The CAP Medicare Advantage proposal is like a grandparent of the Republicans’ Medicare voucher plan. Although it doesn’t propose that traditional Medicare compete on the bidding exchange—something Democrats say can’t happen now, largely because the sickest and most expensive patients would end up staying on traditional Medicare, driving up costs—it does build a foundation for competition among Medicare plans.
This isn’t the first time Democrats have backed such an idea. President Obama in his fiscal 2009 budget also proposed adding competitive bidding to Medicare Advantage, something that earned him cautious plaudits from Republicans.

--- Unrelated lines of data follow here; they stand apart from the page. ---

(** ** Properties *)

(** C22: Headers reach the peer.  When a client in any reachable state sends
    headers on a stream, and the bytes that this appended to its output arrive
    at a server that does not know the stream, has room for it and allows a
    frame and a block of that size, then the server's receive pass consumes
    them all, reports the stream, and [recv_headers] returns exactly the headers
    the client passed, leaving the decoder's dynamic table as it was. *)
Theorem h2_headers_delivered `{Platform} `{Params} l client client' server sid hs end_stream :
  (∀ n, grant n = true) → Forall Hpack.header_ok hs → 0 < sid < 2 ^ 31 → sid mod 2 = 1 →
  Forall call_ok l → total_fed l ≤ LIMIT → run_calls l (new MAX_STREAMS DATABUF Client) = Some client →
  send_headers grant MAX_STREAMS BUF sid hs end_stream client = (Ok tt, client') →
  ready server → preface_validated server = true →
  find_stream sid (streams server) = None → len (streams server) < MAX_STREAMS →
  let sent := drop (length (Buf.vis (send_buf client))) (Buf.vis (send_buf client')) in
  len sent ≤ 9 + Z.min HDRBUF (Z.min (2 ^ 24 - 1) (as_usize (H2Settings.max_frame_size (local_settings server)))) →
  Buf.vis (recv_buf server) = sent →
  ∃ server' server'',
    process_recv grant MAX_STREAMS HDRBUF DATABUF BUF server = (Ok tt, server') ∧
    Buf.vis (recv_buf server') = [] ∧ EvHeaders sid ∈ events server' ∧
    recv_headers sid server' = (Ok hs, server'') ∧ decoder server'' = decoder server.
Proof.
  intros Hg Hh Hsid Hodd Hl HT Hrun Hsend Hr Hpv Hn Hmax sent Hlen Hv.
  pose proof (run_calls_inv l 0 _ client (conn_ok_new Client) Hl HT Hrun) as Hc.
  pose proof (wp_send_headers (X:=False) _ client sid hs end_stream Hc Hsid Hh) as Hw.
  unfold wp in Hw. rewrite Hsend in Hw. destruct Hw as [_ Hw].
  assert (sent = frame_wire (headers_frame sid hs end_stream)) as Hs
    by (subst sent; by rewrite Hw, drop_app_length).
  assert (len sent = 9 + len (Hpack.block_wire hs)) as Hls.
  { rewrite Hs. unfold frame_wire. rewrite length_app, Nat2Z.inj_add, len_header_wire. done. }
  assert (wp False _ _ _ server) as Hp
    by (apply (process_recv_headers server sid hs end_stream); try done; (lia || congruence)).
  unfold wp in Hp. destruct (process_recv _ _ _ _ _ server) as [[[]| |] server']; [|done..].
  destruct Hp as (? & Hdec & ? & s & Hf & Ho).
  destruct (recv_headers_opened server' sid hs s Hh Hf Ho) as (server'' & ? & Hd).
  exists server', server''. by rewrite Hd.
Qed.

(** Timeouts fire exactly at the announced deadline.  On a connection that is
    open, [handle_timeout] returns normally; it closes the connection, with a
    [Timeout] event last in the queue, exactly when [next_timeout] gives a
    deadline that is not after [now], where output queued since the last tick
    counts as activity at [now]; otherwise it changes nothing else.  On a closed
    connection it does nothing. *)
Theorem h2_timeout_deadline `{Platform} `{Params} T c now :
  conn_ok T c →
  let seen := if sent_since_tick c then c <| last_activity := now |> else c in
  let '(r, c') := handle_timeout grant BUF now c in
  r = Ok tt ∧
  if decide (state c = ConnClosed) then c' = c
  else match next_timeout seen with
       | Some deadline =>
           if decide (deadline ≤ now)
           then state c' = ConnClosed ∧ last (events c') = Some Timeout
           else c' = seen <| sent_since_tick := false |>
       | None => c' = seen <| sent_since_tick := false |>
       end.
Proof.
  intros Hc seen.
  set (c0 := seen <| sent_since_tick := false |>).
  assert (conn_ok T c0) as Hc0 by (subst c0 seen; destruct (sent_since_tick c); destruct Hc; by constructor).
  assert (wp False (time_out grant BUF) (λ _ c', state c' = ConnClosed ∧ last (events c') = Some Timeout)
    (λ _ _, False) c0) as Hto.
  { unfold time_out. wps. wp_use (wp_ignore (X:=False) (send_goaway grant BUF 0) T c0 c0);
      [by apply wp_send_goaway| |done]. intros _ c1 _. unfold push_event. wps. simpl.
    split; [done|]. apply last_snoc. }
  unfold wp in Hto. destruct (time_out grant BUF c0) as [[[]| |] c1] eqn:Hto1; try done.
  unfold handle_timeout. erewrite M_step_ok by reflexivity.
  destruct (decide (state c = ConnClosed)) as [Hs|Hs]; [by rewrite bool_decide_true by done|].
  rewrite bool_decide_false by done. rewrite (M_step_ok _ _ c tt c0) by reflexivity.
  erewrite M_step_ok by reflexivity. cbv beta zeta.
  assert (state seen = state c) as Hst by (subst seen; by destruct (sent_since_tick c)).
  unfold next_timeout. rewrite Hst, bool_decide_false by done.
  change (headers_phase_complete c0) with (headers_phase_complete seen).
  change (timeout_config c0) with (timeout_config seen).
  change (connection_start c0) with (connection_start seen).
  change (last_activity c0) with (last_activity seen).
  unfold earlier.
  destruct (headers_phase_complete seen), (header_timeout_us (timeout_config seen)), (idle_timeout_us (timeout_config seen));
    cbn [negb andb];
    repeat match goal with |- context [?d <=? now] => destruct (Z.leb_spec d now) end;
    rewrite ?Hto1; unfold mret, M_ret; cbn; (split; [done|]); try case_decide; done || lia.
Qed.

(** ** Sessions *)

#[local] Existing Instance platform64.
#[local] Existing Instance demo_params.

Definition demo_headers : list (list Z * list Z) :=
  [(bytes ":method", bytes "POST"); (bytes "x-trace", bytes "17")].
Definition demo_client : t := new MAX_STREAMS DATABUF Client.
(** A server after the preface, with the client's frame in its input. *)
Definition demo_server : t :=
  (new MAX_STREAMS DATABUF Server) <| preface_validated := true |>
    <| recv_buf := Buf.Mk (Buf.Heap (Vec (frame_wire (headers_frame 1 demo_headers true)) 1000)) 0 |>.

Lemma h2_headers_delivered_witness :
  ∃ server' server'',
    process_recv grant MAX_STREAMS HDRBUF DATABUF BUF demo_server = (Ok tt, server') ∧
    Buf.vis (recv_buf server') = [] ∧ EvHeaders 1 ∈ events server' ∧
    recv_headers 1 server' = (Ok demo_headers, server'') ∧ decoder server'' = decoder demo_server.
Proof.
  apply (h2_headers_delivered [] demo_client
    (send_headers grant MAX_STREAMS BUF 1 demo_headers true demo_client).2 demo_server 1 demo_headers true).
  - done.
  - repeat apply Forall_cons_2; try apply Forall_nil_2; by split.
  - lia.
  - done.
  - constructor.
  - vm_compute. discriminate.
  - reflexivity.
  - vm_compute. reflexivity.
  - split; [|done]. vm_compute. repeat split; discriminate.
  - done.
  - done.
  - vm_compute. reflexivity.
  - vm_compute. discriminate.
  - vm_compute. reflexivity.
Defined.

(** A header block that fits neither the scratch nor the send buffer damages
    the output.  [send_headers] reports [BufferTooSmall] but leaves the send
    buffer filled to its capacity with nine zero bytes and part of the block,
    which [poll_output] then hands to the transport as if they were frames. *)
Theorem h2_send_headers_corrupts :
  let big := [(bytes "x-big", replicate 1100 123)] in
  let '(r, c) := send_headers grant MAX_STREAMS BUF 1 big true demo_client in
  Buf.vis (send_buf demo_client) = [] ∧
  (∃ n, r = Err (BufferTooSmall n)) ∧ len (Buf.vis (send_buf c)) = 1000 ∧
  take 9 (Buf.vis (send_buf c)) = replicate 9 0 ∧
  match poll_output grant BUF 2000 c with
  | (Ok (Some out), _) => len out = 1000
  | _ => False
  end.
Proof. vm_compute. repeat split. by eexists. Qed.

“This is potentially an attractive change to the Medicare program. Much would depend on how the legislation is crafted, the details of the process, and what the administration means specifically by ‘competitive bidding’,” Heritage Foundation health scholar Robert Moffit told the House Small Business Committee
House Small Business Committee in 2009.
“If the process is a way for the government to pick ‘winners and losers’ among health plans, something akin to a [Defense Department] procurement process, it would be incompatible with personal choice and market competition among competing plans.… If it is a way of establishing a more rational benchmark for Medicare payment, and allowing persons to pick richer health plans and pay for the extra benefits, if they wish to do so, or picking less expensive health plans and keeping the savings of those choices, the president’s proposal could be a significant improvement over the current system,” Moffit said.
The CAP proposal earned similar cautious endorsements from Republicans: Competition is good if it is mostly free of government regulations.
“On the face of it, the idea sounds reasonable enough – encourage plans to lower premiums by offering a variety of choices. But the catch here – as in the rest of the CAP proposals – is that ‘competition’ is government-defined, government-mandated, and government-prescribed,” wrote Chris Jacobs, a senior policy analyst for the Sen. Jim DeMint.
Perhaps it is too early in the process of avoiding the fiscal cliff and finding a grand bargain to reach common ground. But Medicare Advantage may just be the place where Democrats and Republicans find it possible to inch closer toward compromise.